The American soldiers laughed. ”Why the rush?” asked one. The Sahwa commander replied that he wanted to be ready to stage a parade on the day that Baghdad’s famous al-Aima bridge — the bridge of the imams — a few hundred metres from his office, was officially reopened. ”That is something that everyone here in Adhamiya hopes will happen very soon,” he said. ”It will mean something real for reconciliation and be the beginning of the end to this bad experiment in isolation.”
The US officers shifted uncomfortably in their seats. ”Everyone is working towards that goal,” assured Captain Frank O’Connor, ”but the bridge will open only when the time is right. Opening it too soon could cause problems for you. The [Shia] militias may take advantage.” The distant rumble of an explosion seemed to prove his point. For despite the new-found calm in Adhamiya, this former Saddam stronghold — and later the base of powerful Sunni insurgent groups including al-Qaeda in Iraq — remains surrounded by districts where Shia militias still hold sway and are still fighting.

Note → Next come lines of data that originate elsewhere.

(* ===== verification/Prelude.v ===== *)
(** * A verification development of modmail-espanol's thread lifecycle

    The program is a Discord "modmail" bot (src/modmailbot/src).  A support
    conversation with a user is a *thread*: a row of the threads table bound
    to a staff-side channel.  The files under src/ are the command modules
    and the entry point:

    - [modules/close.js]: the scheduled-close loop ([applyScheduledCloses],
      [scheduledCloseLoop]), the [close] command (a user closing from direct
      messages through the message queue; staff closing in the thread
      channel with the options [cancel], [silent] and a delay) and the
      [channelDelete] auto-close;
    - [modules/suspend.js]: the scheduled-suspend loop and the [suspend],
      [suspend cancel] and [unsuspend] commands;
    - [modules/alert.js], [modules/newthread.js]: the [alert] and
      [newthread] commands;
    - [index.js]: the start-up checks and the process-level error handlers.

    The modules call collaborators that are not under src/ ([data/threads.js],
    [data/Thread.js], [queue.js], [data/blocked.js], [utils.js], the command
    framework and the Discord client).  They are modelled from the
    specification (spec.md, sections 3, 4.1-4.3 and 6) and marked
    spec_modelled in the manifest.

    ** How the program is modelled

    JavaScript [async] functions run on one event loop and interleave only at
    [await] points.  [Async.v] models them by a resumption monad [async S A]:
    a program is a tree of atomic segments, each of which reads the world,
    updates it and yields the rest of the program.  [run n p s] executes a
    program alone with fuel [n] (the number of segments); [wp] is total
    correctness and [pwp] partial correctness for [run]; [conc_step] runs a
    pool of programs under any schedule of the event loop, and [exec] runs an
    explicit schedule.  A thrown exception or rejected promise is the
    [Throw] outcome; [catch] models [try]/[catch] and [.catch].

    - [Prelude.v] (this file): JavaScript value helpers (nullable strings in
      templates, [Array.prototype.includes], [String.prototype.startsWith],
      truthiness), hint databases and shared tactics.
    - [Async.v]: the monad, [run], [wp], [pwp], [all_steps] (a property of
      every segment) and [wp_all_steps] (a preorder every segment respects
      holds across a run), the interleaving semantics and their laws.
    - [Thread.v]: the thread record of [data/Thread.js], its status, and the
      transitions of the state machine of spec 4.2 as partial functions,
      with the per-thread invariant "scheduled actions only while OPEN".
    - [Store.v]: the threads table as a [gmap] keyed by thread id, the
      queries of [data/threads.js] (spec 4.1), the invariant [store_wf]
      (rows under their ids, [thread_wf], at most one OPEN thread per user)
      and [rows_evolve] (rows change only by transitions).
    - [World.v]: the world (table, clock in ms, blocked and unreachable
      users, message queue, ordered list of external effects), each
      collaborator call as one atomic step, the message queue of spec 4.3
      ([queue_add]: a ticket at the back, wait for the front, run, leave),
      and three rule sets driven by one tactic [walk]: [keeps] (a call keeps
      [store_wf]), [segs] (every segment changes rows only by transitions
      and keeps the queue's tickets in order, [seg_ok]) and [terminates] (a
      call finishes when run alone).
    - [Timestamp.v]: the text [moment.utc().add(delay, 'ms').format(
      'YYYY-MM-DD HH:mm:ss')] that timed [close] and [suspend] store
      ([closeAt], [suspendAt]), over the proleptic Gregorian UTC calendar,
      its reading back, and the byte order the due queries compare it by.
    - [Fixtures.v]: a configuration and small worlds for the witnesses.
    - [Suspend.v], [Close.v], [Alert.v], [NewThread.v]: the four modules,
      one definition per handler and per loop body, written block by block
      from the source with its guards and early returns ([Close.v] comes
      after [Suspend.v] because the liveness of both scheduler loops, C24,
      is stated there).
    - [Queue.v]: the mutual exclusion of the message queue for any pool of
      jobs, by an annotated semantics ([qstep]: each task fresh, waiting
      with a ticket, running its job, or done) that simulates the event
      loop's steps on the programs, and the ticket-lock invariant [qinv]
      proved along it.
    - [Bot.v]: the events the modules register and [handle], their
      dispatch; [seq_step] handles one event at a time.
    - [Interleave.v]: handlers started by events and interleaved by the
      event loop ([conc_step]), each race stated for every world that
      meets its hypotheses and proved by an explicit schedule.
    - [Boot.v]: [index.js] as a function of what it reads from the machine
      ([Host]), with the failures of its [require]s, of the migrations and
      of the legacy migrator, and its [uncaughtException] and
      [unhandledRejection] handlers.

    ** What the theorems show

    - Functional behaviour of every handler on its branches, errors
      included: the scheduler ticks (C1, C3: termination, exactly the due
      rows change, the effects in order), the close command in its user,
      staff, cancel and timed forms (C2, C8-C10), the channelDelete
      auto-close (C11, C12), unsuspend (C4, C5, C7), newthread (C14, C15),
      alert (C16), suspend on each of its branches, the rejection of a
      thread that is not OPEN included (C32).
    - The table invariant: each handler run alone keeps [store_wf]
      ([keeps_wf_*]), so handling events one at a time keeps at most one
      OPEN thread per user in every reachable world (C6).
    - Liveness: the scheduled-close loop closes a thread, and the
      scheduled-suspend loop suspends an OPEN thread, within [k + 1]
      iterations when its time falls within [k] periods of two seconds
      (C24).
    - Interleavings, each for any world meeting its hypotheses: "one OPEN
      thread per user" is not kept when unsuspend and newthread race
      (C18); a scheduled-close tick does not isolate a thread whose
      channel is deleted during it (C19); a thread due for both scheduled
      actions can end SUSPENDED with its close dropped, or closed with the
      suspension notice posted after the teardown (C30); a channel
      deletion racing with a staff close ends the process (C23).
    - The message queue's purpose (spec 4.3): the jobs of users' closes,
      with any further queue-free jobs added at any time, never run two at
      a time under any interleaving, and the running one holds the front
      ticket (C31).
    - The scenarios of spec 8 in sequence: a timed close then [close
      cancel] gives back the table unchanged (C28); a scheduled suspension
      overtaken by a close is not applied by a later tick (C29).
    - Start-up: [index.js] calls [main.start()] exactly when every check
      passes and no [require], migration or legacy-migrator call fails
      (C20), and what it reports when a dependency is missing (C21, C22).
    - Time: a timed close, run from the command, is due once the clock
      reaches the requested time and at no clock a second or more earlier
      (C13), and does fire early (C17).  The stored text compares byte by
      byte exactly as the whole seconds the model keeps (C25), reads back
      as that second (C26) and is a well-formed [DATETIME] literal (C27).
      So the integer model of scheduled times is faithful to the text the
      database compares.

    ** Findings

    The reply to a timed close always says "en silencio" (C10 states the
    reply); [close cancel] without a scheduled close says nothing (C9);
    deleting the channel of a SUSPENDED thread leaves it SUSPENDED (C12);
    [unsuspend] outside a thread throws a TypeError (C7); a close can fire
    up to 999 ms early (C17); the unsuspend and newthread checks are not
    atomic with their writes (C18); the tick skips the remaining due
    threads after one failure and sends a second farewell (C19); a missing
    [package.json] is reported as a missing package with an empty name
    (C22); a channel deletion racing with a close crashes the process
    (C23); the message queue is one queue for the whole bot, not one per
    thread as spec 4.3 describes (C31 is stated for that single queue);
    when the suspend loop reads a thread due for both before the close
    loop, the due close is dropped, and when it suspends between the close
    loop's query and its close both transitions apply and the suspension
    notice follows the teardown, against the tie-break of spec 4.2 (C30);
    a queued user close posts its notice before the close validates the
    status.

    ** Bounds and fuel

    Fuel counts atomic segments ([await]s); each handler theorem gives the
    exact number of segments its branch performs (for example 3 for a timed
    close, 4 for [unsuspend] and [newthread], 6 for a timed close followed
    by [close cancel]), and a tick performs [1 + 6 * #due] segments at most,
    whose existence the tick theorems state.  Time is an integer number of
    milliseconds ([Z]); the database keeps timestamps at second precision,
    modelled by [db_time ms = ms / 1000].  The text of a time is modelled
    for 1970 to the end of 9999 ([max_ms], the four-digit years of
    'YYYY'); locating a day uses [days / 365 + 1] rounds of whole years and
    12 of whole months, proved enough.  The loops of the source never end;
    [scheduledCloseLoop n] runs [n] iterations, and the event semantics
    ([Bot], [Interleave]) starts a tick as an event.

    ** Not modelled

    The Discord gateway and message I/O (only their effects are recorded),
    the database engine and the work of the migrations (the due queries'
    comparison of texts is modelled as byte order), command-text parsing
    (handlers take already-parsed arguments), log rendering ([logUrl] is a
    parameter of [Env]), [utils] string helpers (parameters of [Env]), the
    text formatting and sending inside [Thread.postToUser] and
    [Thread.postSystemMessage] of [data/Thread.js] (not under src/; each
    call is one recorded effect, and delivery to an unreachable user
    fails), moment's output for years after 9999, and in [index.js] the
    file-system calls, the modules loaded by [require] and the migrations
    themselves: what they return, or the error they throw or reject with,
    are fields of [Host].  Every line of the five files under src/ that
    computes is translated; the lines left are the [module.exports =
    ({ bot, knex, config, commands }) => { ... }] wrappers, whose only
    work is to pass the collaborators in ([Env] and the arguments of the
    handlers stand for them). *)

From stdpp Require Export base gmap strings list.
From Stdlib Require Export ZArith String.

Create HintDb modmail.
Create Rewrite HintDb modmail_rw.

(** ** JavaScript values *)

(** A nullable string interpolated in a template literal: [`${x}`] prints
    ["null"] when [x] is [null]. *)
Definition js_str_opt (o : option string) : string :=
  match o with
  | Some s => s
  | None => "null"
  end.

(** [Array.prototype.includes] on an array of strings. *)
Definition includes (l : list string) (x : string) : bool :=
  existsb (String.eqb x) l.

(** [String.prototype.startsWith]. *)
Definition starts_with (prefix s : string) : bool := String.prefix prefix s.

(** Truthiness of an optional value ([if (x)] in the source). *)
Definition is_set {A} (o : option A) : bool :=
  match o with Some _ => true | None => false end.

(** Truthiness of an optional string: [null] and the empty string are falsy. *)
Definition truthy_str (o : option string) : bool :=
  match o with
  | Some s => negb (String.eqb s EmptyString)
  | None => false
  end.

(** A newline and a double quote inside text. *)
Definition nl : string := String (Ascii.ascii_of_nat 10) EmptyString.
Definition dq : string := String (Ascii.ascii_of_nat 34) EmptyString.

(** ** Generic lemmas *)

Lemma includes_spec l x : includes l x = true <-> x ∈ l.
Proof.
  unfold includes. rewrite existsb_exists, list_elem_of_In.
  split; [intros (y & Hy & ->%String.eqb_eq); done | intros H; exists x; split; [done|apply String.eqb_refl]].
Qed.

Lemma includes_nil x : includes [] x = false.
Proof. reflexivity. Qed.

Lemma is_set_true {A} (o : option A) : is_set o = true <-> is_Some o.
Proof. destruct o; simpl; split; intros H; try done; by destruct H. Qed.

Lemma find_Some_elem {A} (f : A -> bool) l x :
  List.find f l = Some x -> x ∈ l /\ f x = true.
Proof. intros H. apply find_some in H as [? ?]. by rewrite list_elem_of_In. Qed.

Lemma find_None_elem {A} (f : A -> bool) l x :
  List.find f l = None -> x ∈ l -> f x = false.
Proof. intros H Hx. eapply find_none; [done|]. by apply list_elem_of_In. Qed.

Lemma NoDup_fmap_filter {A B} (f : A -> B) (p : A -> bool) (l : list A) :
  NoDup (f <$> l) -> NoDup (f <$> List.filter p l).
Proof.
  induction l as [|x l IH]; simpl; [done|]. intros [Hx Hl]%NoDup_cons.
  destruct (p x); simpl; [|by apply IH]. constructor; [|by apply IH].
  intros Hin. apply Hx. apply list_elem_of_fmap in Hin as (y & -> & Hy).
  apply list_elem_of_fmap. exists y. split; [done|].
  apply list_elem_of_In in Hy. apply filter_In in Hy as [Hy _]. by apply list_elem_of_In.
Qed.

#[export] Hint Resolve find_Some_elem : modmail.

(** ** Tactics *)

(** Invert a hypothesis and substitute. *)
Ltac invc H := inversion H; subst; clear H.

(** Turn the boolean tests of the code into propositions. *)
Ltac bool_props :=
  repeat match goal with
  | H : (_ && _)%bool = true |- _ => apply andb_prop in H as [? ?]
  | H : (_ || _)%bool = false |- _ => apply orb_false_elim in H as [? ?]
  | H : negb _ = true |- _ => apply negb_true_iff in H
  | H : negb _ = false |- _ => apply negb_false_iff in H
  | H : String.eqb _ _ = true |- _ => apply String.eqb_eq in H
  | H : Z.leb _ _ = true |- _ => apply Z.leb_le in H
  | H : Z.leb _ _ = false |- _ => apply Z.leb_gt in H
  end.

Security gains are fragile. A year ago, after months of kidnappings and attacks against Sunni Arabs in Adhamiya, US forces erected a security barrier along the eastern boundaries of old Adhamiya, effectively sealing it off from the surrounding Shia areas. The 5km-long, 3,5m-high ”great wall” of Adhamiya was a test case for the US army’s policy of creating ”gated” communities in Baghdad, ostensibly to protect populations from the waves of sectarian attrition. The tactic has since been repeated in areas across Baghdad, most recently in Sadr City.
In Adhamiya, residents told The Guardian there had been a marked drop in attacks in the year since the wall was built. But opinion was divided over whether the barrier had helped Adhamiya recover its self-confidence, or whether isolation merely enshrined the capital’s new sectarian order. Although the wall had reduced the movement of armed gangs and suicide bombers, it had also disrupted trade and raised the price of goods.
Moreover, the wall is only part of the story. In his office at combat outpost Apache, Bridgewater charts the dramatic decline in attacks since the Sahwa took to the streets last November. ”In terms of improved security, the wall has been a major factor,” he said. ”But there is no doubt that the Sons of Iraq [as the US call the Sahwa groups] have made a huge difference. Attacks went from averaging 15 a week to about three almost overnight.”
But some liken life in Adhamiya to an open prison, where the guards (the Sahwa) are the same people who terrorised the district before they swapped their allegiance to join the US-backed networks fighting al-Qaeda. ”Who can trust them?” asked Ashraf Qadil, a student.
The wall may remain for some time, said Captain Hisham Hussein, of the Iraqi army’s public affairs unit. In the meantime, ”we are concentrating our hopes on the al-Aima bridge”.
It may seem odd that the 300m bridge bears the hopes of a war-weary population. But for the communities on either side of the bridge, a reopening would speak volumes for the confidence that the security improvements of the past few months are sustainable.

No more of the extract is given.